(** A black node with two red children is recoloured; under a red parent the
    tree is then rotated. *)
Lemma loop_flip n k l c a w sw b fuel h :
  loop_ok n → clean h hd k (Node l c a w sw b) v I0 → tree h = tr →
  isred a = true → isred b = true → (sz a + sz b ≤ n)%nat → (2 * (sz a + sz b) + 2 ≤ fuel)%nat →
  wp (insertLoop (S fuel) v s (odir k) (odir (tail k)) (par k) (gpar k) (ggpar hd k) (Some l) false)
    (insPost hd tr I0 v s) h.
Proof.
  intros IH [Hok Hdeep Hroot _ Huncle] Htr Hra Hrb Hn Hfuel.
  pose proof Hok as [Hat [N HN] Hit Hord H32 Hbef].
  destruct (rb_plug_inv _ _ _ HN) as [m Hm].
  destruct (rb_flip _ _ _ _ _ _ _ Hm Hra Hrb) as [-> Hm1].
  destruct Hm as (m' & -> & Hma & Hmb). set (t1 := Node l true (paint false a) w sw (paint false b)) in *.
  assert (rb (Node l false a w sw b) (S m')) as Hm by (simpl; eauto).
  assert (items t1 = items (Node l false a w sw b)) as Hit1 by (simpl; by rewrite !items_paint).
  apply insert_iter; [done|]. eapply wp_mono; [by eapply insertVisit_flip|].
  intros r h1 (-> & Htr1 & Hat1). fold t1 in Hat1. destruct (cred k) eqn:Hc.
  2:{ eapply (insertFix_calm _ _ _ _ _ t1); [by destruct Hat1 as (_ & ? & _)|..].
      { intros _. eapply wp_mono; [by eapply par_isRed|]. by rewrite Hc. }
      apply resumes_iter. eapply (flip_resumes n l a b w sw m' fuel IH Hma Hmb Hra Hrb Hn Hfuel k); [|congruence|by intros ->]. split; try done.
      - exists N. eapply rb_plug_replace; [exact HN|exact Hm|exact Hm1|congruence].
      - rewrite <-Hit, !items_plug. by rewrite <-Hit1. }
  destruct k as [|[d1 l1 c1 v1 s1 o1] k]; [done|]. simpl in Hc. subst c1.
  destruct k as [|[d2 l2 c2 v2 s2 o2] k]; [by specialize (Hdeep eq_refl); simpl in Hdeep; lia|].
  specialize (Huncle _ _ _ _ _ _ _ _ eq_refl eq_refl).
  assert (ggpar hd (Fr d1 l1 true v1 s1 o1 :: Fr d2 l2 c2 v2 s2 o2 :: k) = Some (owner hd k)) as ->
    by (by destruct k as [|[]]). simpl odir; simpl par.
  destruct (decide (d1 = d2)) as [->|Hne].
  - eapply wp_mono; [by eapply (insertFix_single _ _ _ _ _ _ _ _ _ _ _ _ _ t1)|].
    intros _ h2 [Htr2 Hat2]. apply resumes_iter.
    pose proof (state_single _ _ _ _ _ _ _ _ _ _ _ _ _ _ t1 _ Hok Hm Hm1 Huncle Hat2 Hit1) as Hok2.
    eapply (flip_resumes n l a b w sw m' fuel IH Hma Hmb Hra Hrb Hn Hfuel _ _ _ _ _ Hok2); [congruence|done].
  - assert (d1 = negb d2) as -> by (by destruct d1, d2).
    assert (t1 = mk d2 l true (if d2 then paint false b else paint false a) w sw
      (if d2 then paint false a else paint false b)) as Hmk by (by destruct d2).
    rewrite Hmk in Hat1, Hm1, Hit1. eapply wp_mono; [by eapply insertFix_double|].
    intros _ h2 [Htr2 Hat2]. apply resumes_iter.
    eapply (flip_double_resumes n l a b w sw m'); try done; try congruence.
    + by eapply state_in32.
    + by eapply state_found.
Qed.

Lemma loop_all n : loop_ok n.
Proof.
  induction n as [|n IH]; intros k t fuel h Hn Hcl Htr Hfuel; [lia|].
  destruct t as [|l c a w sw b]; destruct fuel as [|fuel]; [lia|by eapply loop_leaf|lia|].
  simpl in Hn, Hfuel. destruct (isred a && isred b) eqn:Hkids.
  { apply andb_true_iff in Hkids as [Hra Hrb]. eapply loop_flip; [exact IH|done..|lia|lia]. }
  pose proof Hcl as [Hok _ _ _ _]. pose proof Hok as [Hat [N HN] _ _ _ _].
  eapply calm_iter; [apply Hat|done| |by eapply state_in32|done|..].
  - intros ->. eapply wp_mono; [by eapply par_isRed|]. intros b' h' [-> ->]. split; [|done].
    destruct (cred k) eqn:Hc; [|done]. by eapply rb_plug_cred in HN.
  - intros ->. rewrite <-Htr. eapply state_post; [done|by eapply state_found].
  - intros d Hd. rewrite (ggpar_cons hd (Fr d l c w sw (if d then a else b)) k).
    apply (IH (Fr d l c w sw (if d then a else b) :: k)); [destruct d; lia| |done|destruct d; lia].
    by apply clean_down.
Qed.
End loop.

--*--

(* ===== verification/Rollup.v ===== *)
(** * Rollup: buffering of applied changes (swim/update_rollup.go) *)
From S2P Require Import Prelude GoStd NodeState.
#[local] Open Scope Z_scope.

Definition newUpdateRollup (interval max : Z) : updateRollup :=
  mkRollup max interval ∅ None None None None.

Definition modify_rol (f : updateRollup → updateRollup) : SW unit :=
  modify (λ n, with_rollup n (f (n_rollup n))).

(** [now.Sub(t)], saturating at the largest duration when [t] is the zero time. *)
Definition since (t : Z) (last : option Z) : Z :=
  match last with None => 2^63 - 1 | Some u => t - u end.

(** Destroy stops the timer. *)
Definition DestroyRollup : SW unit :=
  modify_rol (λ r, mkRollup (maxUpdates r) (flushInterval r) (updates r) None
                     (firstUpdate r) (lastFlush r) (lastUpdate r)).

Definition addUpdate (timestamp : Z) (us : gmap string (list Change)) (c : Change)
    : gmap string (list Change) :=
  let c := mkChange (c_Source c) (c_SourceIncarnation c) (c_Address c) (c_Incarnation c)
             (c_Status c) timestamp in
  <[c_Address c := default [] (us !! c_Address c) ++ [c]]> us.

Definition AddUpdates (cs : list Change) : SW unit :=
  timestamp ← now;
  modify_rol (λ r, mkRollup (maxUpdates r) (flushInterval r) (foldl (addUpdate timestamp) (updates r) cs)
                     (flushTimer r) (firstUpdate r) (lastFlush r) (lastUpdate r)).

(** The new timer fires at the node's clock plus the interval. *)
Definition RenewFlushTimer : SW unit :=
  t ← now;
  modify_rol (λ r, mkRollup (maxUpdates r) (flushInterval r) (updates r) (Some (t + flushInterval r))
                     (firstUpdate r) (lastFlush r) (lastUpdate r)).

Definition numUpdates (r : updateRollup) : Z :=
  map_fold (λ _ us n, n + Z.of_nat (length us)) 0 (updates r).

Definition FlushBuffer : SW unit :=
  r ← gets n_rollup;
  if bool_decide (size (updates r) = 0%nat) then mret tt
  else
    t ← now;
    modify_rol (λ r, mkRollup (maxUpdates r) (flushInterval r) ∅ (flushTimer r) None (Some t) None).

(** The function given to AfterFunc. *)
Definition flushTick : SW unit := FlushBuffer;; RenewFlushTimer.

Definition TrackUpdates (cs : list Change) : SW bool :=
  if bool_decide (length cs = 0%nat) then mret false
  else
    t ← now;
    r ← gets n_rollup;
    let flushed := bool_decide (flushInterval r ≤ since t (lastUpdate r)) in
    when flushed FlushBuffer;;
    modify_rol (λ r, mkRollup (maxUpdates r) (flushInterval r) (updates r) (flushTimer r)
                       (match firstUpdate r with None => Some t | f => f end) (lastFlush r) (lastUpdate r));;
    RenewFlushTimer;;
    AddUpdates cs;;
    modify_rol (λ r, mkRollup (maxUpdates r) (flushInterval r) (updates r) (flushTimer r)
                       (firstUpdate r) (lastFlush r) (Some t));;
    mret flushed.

--*--

EXERCISE PROMPT:
Restate word for word the entries above, starting at the line with "AddUpdates cs;;" and ending at the line with "mret flushed.", inclusive, and no others.

SOLVED EXERCISE:
    AddUpdates cs;;
    modify_rol (λ r, mkRollup (maxUpdates r) (flushInterval r) (updates r) (flushTimer r)
                       (firstUpdate r) (lastFlush r) (Some t));;
    mret flushed.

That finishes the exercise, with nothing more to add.